Easy question here, but I don't know the answer to it. When necessary we will take our car for maintenance at a local auto shop. We did this today. I'd like to create an account for tracking payments, when we have them. But we don't normally have any payments to send to them.
For me, that's the problem. When I have created accounts for payments in the past using Quicken, it would always be a loan or something like that. That isn't appropriate in this case. At least to me it doesn't make sense to do a loan. So, I don't know what to use. So, what sort of an account template do I use to track what we owe the auto shop, but when we've finished paying it off, it will sit there inactive until the next time?
Answers
-
[edit] Remember that in Quicken terminology, Accounts are usually physical bank, credit card, etc. accounts, not categories of income or expenses as in formal accounting terminology.
Do you have accounts set up in Quicken for your credit cards? Most people would pay the repair shop with a credit card and record the transaction in the credit card account on the date they picked up the car, with an appropriate Category.

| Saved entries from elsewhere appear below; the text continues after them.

(** * scripts/generate-icons.py: the PNG encoder and the icon driver

    A shallow embedding of [create_png], its inner [png_chunk] and the
    module-level driver.  Python [bytes] are [list byte], Python [int]s are
    [Z], Python [float]s are the kernel's binary64 [float]s, and every
    exception the code can raise is a constructor of [exn]. *)

From Stdlib Require Import String Ascii.
From Stdlib Require Import ZArith List Lia Bool Reals Lra Psatz.
From Stdlib.Strings Require Import Byte.
From Stdlib Require Import Floats Uint63.
Import ListNotations.

Local Open Scope Z_scope.

(** ** Exceptions and results *)

Inductive exn : Set :=
| StructError        (* struct.error: value out of range for the format *)
| ZeroDivisionError  (* division by 0 or by 0.0 *)
| OverflowError      (* float result out of range; int(inf) *)
| ValueError         (* bytes() on a value outside range(256); int(nan) *)
| TypeError          (* int() on a complex number *)
| OSError.           (* open() on a path that cannot be written *)

Inductive result (A : Type) : Type :=
| Ok (a : A)
| Raise (e : exn).

Arguments Ok {A} a.
Arguments Raise {A} e.

Definition bind {A B : Type} (c : result A) (k : A -> result B) : result B :=
  match c with
  | Ok a => k a
  | Raise e => Raise e
  end.

Notation "x <- c ;; k" := (bind c (fun x => k))
  (at level 61, c at next level, right associativity).

(** [for x in xs: body], the loop state passed along; the first exception
    ends the loop. *)
Fixpoint for_each {A S : Type} (xs : list A) (body : S -> A -> result S) (s : S)
  : result S :=
  match xs with
  | [] => Ok s
  | x :: xs' => s' <- body s x ;; for_each xs' body s'
  end.

(** [range(n)]: 0, 1, ..., n-1, empty when [n <= 0]. *)
Definition range (n : Z) : list Z := map Z.of_nat (seq 0 (Z.to_nat n)).

(** ** Bytes *)

Definition byte_of_Z (z : Z) : byte :=
  match Byte.of_N (Z.to_N (Z.land z 255)) with
  | Some b => b
  | None => x00
  end.

Definition Z_of_byte (b : byte) : Z := Z.of_N (Byte.to_N b).

(** [bytes(ints)]: every element must be in [range(256)]. *)
Fixpoint bytes_of_ints (l : list Z) : result (list byte) :=
  match l with
  | [] => Ok []
  | v :: l' =>
      if (0 <=? v) && (v <? 256)
      then bs <- bytes_of_ints l' ;; Ok (byte_of_Z v :: bs)
      else Raise ValueError
  end.

(** [b'...'] literals. *)
Definition bytes_of_string (s : string) : list byte := list_byte_of_string s.

(** ** struct.pack *)

(** [struct.pack('>I', n)]: four bytes, most significant first;
    [struct.error] outside [0, 2^32). *)
Definition pack_I (n : Z) : result (list byte) :=
  if (0 <=? n) && (n <? 2 ^ 32)
  then Ok [byte_of_Z (Z.shiftr n 24); byte_of_Z (Z.shiftr n 16);
           byte_of_Z (Z.shiftr n 8); byte_of_Z n]
  else Raise StructError.

(** [struct.pack('>B', n)]: one byte; [struct.error] outside [0, 256). *)
Definition pack_B (n : Z) : result (list byte) :=
  if (0 <=? n) && (n <? 256) then Ok [byte_of_Z n] else Raise StructError.
(** * The recursive tracer of RayTracer.cpp

    A shallow embedding of [RayTracer::trace], [traceRay], [traceReflection],
    [traceRefraction], [IsLeavingObject], [GetFresnelCoeff], [traceLines] and
    [tracePixel], and the properties of the recursion, of the material stack
    and of the Fresnel blend that the specification states about them.

    - C++ [double] is IEEE binary64: Rocq's primitive [float], whose
      operations are the correctly rounded ones the C++ operators compute.
    - [vec3f] comes from vecmath/vecmath.h, which is not among the sources:
      its operations are an interface ([VecMath]).
    - The scene, the materials' [shade], [pow], [rand] and the cone sampler
      are collaborators ([Externals]).
    - Calls are run in a small monad [M]: the hidden state of [rand], a ghost
      trail of the calls made on the scene, of the calls of [shade] with the
      rays they put to the scene, and of the entries to [traceRay], and two
      ways of not returning a value: undefined behaviour of the C++ code
      ([Undefined]) and exhausted recursion fuel ([OutOfFuel]). *)

From Stdlib Require Import ZArith Lia Bool Floats Uint63.
From Stdlib Require Import String.
From stdpp Require Import base decidable option list list_numbers relations.

Set Warnings "-inexact-float".

Local Open Scope Z_scope.

(** ** Numbers *)

(** C++ [double]. *)
Definition double : Set := float.
Bind Scope float_scope with double.

Definition INT_MIN : Z := - 2 ^ 31.
Definition INT_MAX : Z := 2 ^ 31 - 1.

(** [double(i)] for an [int] i: exact, every 32-bit integer is a binary64. *)
Definition int_to_double (z : Z) : double :=
  if z <? 0 then PrimFloat.opp (PrimFloat.of_uint63 (Uint63.of_Z (- z)))
  else PrimFloat.of_uint63 (Uint63.of_Z z).

(** [(int)x] for a [double] x: truncation toward zero; the conversion of a
    NaN, an infinity or a value outside [int] is undefined ([None]). *)
Definition double_to_int (x : double) : option Z :=
  match Prim2SF x with
  | S754_zero _ => Some 0
  | S754_finite s m e =>
      let mag := Z.shiftl (Z.pos m) e in
      let v := if s then - mag else mag in
      if (INT_MIN <=? v) && (v <=? INT_MAX) then Some v else None
  | _ => None
  end.
Lemma invariant_spawn (cfg : Config) (random : nat -> Q) (a : Action)
  (s : System) :
  invariant s -> invariant (spawn cfg random a s).
Proof.
  intros ((q0 & Hq0 & Hchain) & Htail & Hfresh & Htags & Hbegun & Hfifo).
  unfold spawn. set (w0 := before_action a (world s)).
  pose proof (before_action_resolved a (world s)) as Hres. fold w0 in Hres.
  destruct (before_action_queue a (world s)) as [Hcq Hnp].
  fold w0 in Hcq, Hnp.
  assert (Hold : forall j r, In (j, r) (calls s) ->
                   forall x, nth_error (tasks s ++ x) j = nth_error (tasks s) j).
  { intros j r Hin x. apply nth_error_app1. eapply Htags; eassumption. }
  assert (Hext : forall x, fifo (tasks s ++ x) (calls s)).
  { intros x. apply fifo_ext with (ts := tasks s); [assumption |].
    intros j r Hin. apply mutating_at_app. eapply Htags; eassumption. }
  destruct (mutating a) eqn:Hmut.
  - rewrite action_prog_mutating, advance_serialize by assumption.
    replace (issued_calls w0 (enqueue w0)) with (@nil Request)
      by (symmetry; exact (skipn_self_calls w0)).
    unfold invariant. cbn [map world tasks calls]. rewrite app_nil_r, Hcq.
    assert (Hres' : forall x, is_resolved x (enqueue w0)
                              = is_resolved x (world s))
      by (intros x; rewrite <- Hres; reflexivity).
    split.
    { exists q0. split; [rewrite Hres'; assumption |].
      change (commandQueue (enqueue w0)) with (nextPromise w0).
      apply chain_app_slot with (q' := commandQueue (world s)).
      - apply chain_mono with (w := world s); [assumption | |].
        + intros x Hx. rewrite Hres'. assumption.
        + intros x _. apply Hres'.
      - assumption.
      - lia.
      - apply slot_gate; [apply body_queue_free |].
        rewrite Hres'. destruct (is_resolved (nextPromise w0) (world s)) eqn:E;
          [apply Hfresh in E; lia | reflexivity]. }
    split; [cbn; lia |].
    split; [intros x Hx; rewrite Hres' in Hx; apply Hfresh in Hx; cbn; lia |].
    split; [intros j r Hin; rewrite length_app; cbn;
            pose proof (Htags j r Hin); lia |].
    split; [| apply Hext].
    intros j r a1 t1 Hin Hj. rewrite (Hold j r Hin) in Hj.
    eapply Hbegun; eassumption.
  - pose proof (advance_queue_free random true (action_prog cfg a)
                  (other_queue_free cfg a Hmut) w0) as [Hsame Hok].
    destruct (advance random (action_prog cfg a) w0) as [t w'].
    cbn [fst snd] in Hsame, Hok. unfold invariant. cbn [world tasks calls].
    pose proof (same_queue_resolved w0 w') as Hres'.
    destruct Hsame as (Hcq' & Hr' & Hnp').
    assert (Hsame' : forall x, is_resolved x w' = is_resolved x (world s)).
    { intros x. rewrite Hres' by (repeat split; assumption). apply Hres. }
    split.
    { exists q0. split; [rewrite Hsame'; assumption |].
      replace (commandQueue w') with (commandQueue (world s)) by congruence.
      apply chain_app_other; [| assumption | assumption].
      apply chain_mono with (w := world s); [assumption | |].
      - intros x Hx. rewrite Hsame'. assumption.
      - intros x _. apply Hsame'. }
    split; [congruence |].
    split; [intros x Hx; rewrite Hsame' in Hx; apply Hfresh in Hx; congruence |].
    split.
    { intros j r Hin. rewrite length_app. cbn. apply in_app_or in Hin.
      destruct Hin as [Hin | Hin].
      - pose proof (Htags j r Hin). lia.
      - apply in_map_iff in Hin. destruct Hin as (r' & Heq & _).
        injection Heq as <- <-. lia. }
    split.
    { intros j r a1 t1 Hin Hj Hmut1. apply in_app_or in Hin.
      destruct Hin as [Hin | Hin].
      - rewrite (Hold j r Hin) in Hj. eapply Hbegun; eassumption.
      - apply in_map_iff in Hin. destruct Hin as (r' & Heq & _).
        injection Heq as <- <-.
        rewrite nth_error_app2, Nat.sub_diag in Hj by lia.
        injection Hj as <- <-. congruence. }
    apply fifo_app; [apply Hext |].
    intros _ _ j r Hin _. pose proof (Htags j r Hin). lia.
Qed.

Did you agree to pay the shop at some future date, or over time? In that case you could create a Reminder for the future payments or enter them in your checking account with future dates. Or you could create an offline credit card account called "Payables" or whatever and record the whole repair shop bill there, with an appropriate Category. Then when you make payments to the shop, you would enter them as transfers from your checking account to the Payables account. You could combine this with a Reminder to make the payments.
QWin Premier subscription0 -
I think you are confusing formal accounting procedures with how Quicken is intended to work.
Rather than creating an account, you should have a category for Automotive Repairs or something similarly named. I'm not sure what is in the default Quicken categories to start with, but I wouldn't doubt that there is already something appropriate. Running a category report will show you what your automotive expenses have been. You would use a similar category for fuel.
-splasher using Q continuously since 1996
- Subscription Quicken - Win11 and QW2013 - Win11
-Questions? Check out the Quicken Windows FAQ list1 -
Like @splasher says. I have a category for auto repairs, auto parts, auto insurance, auto fuel and a few others (all are subs under Auto). Then, I use the Tags to ID which vehicle. The memo field describes the service (tune-up, tire change, AC service, etc.) or the parts purchased (engine oil, air filter, starter etc.). I mostly do my own work but I will split the transaction if parts and service are on the same invoice or I buy parts for more than one vehicle.
A custom report shows the details on total cost, cost breakdown by category, cost breakdown by vehicle and whatever else you need.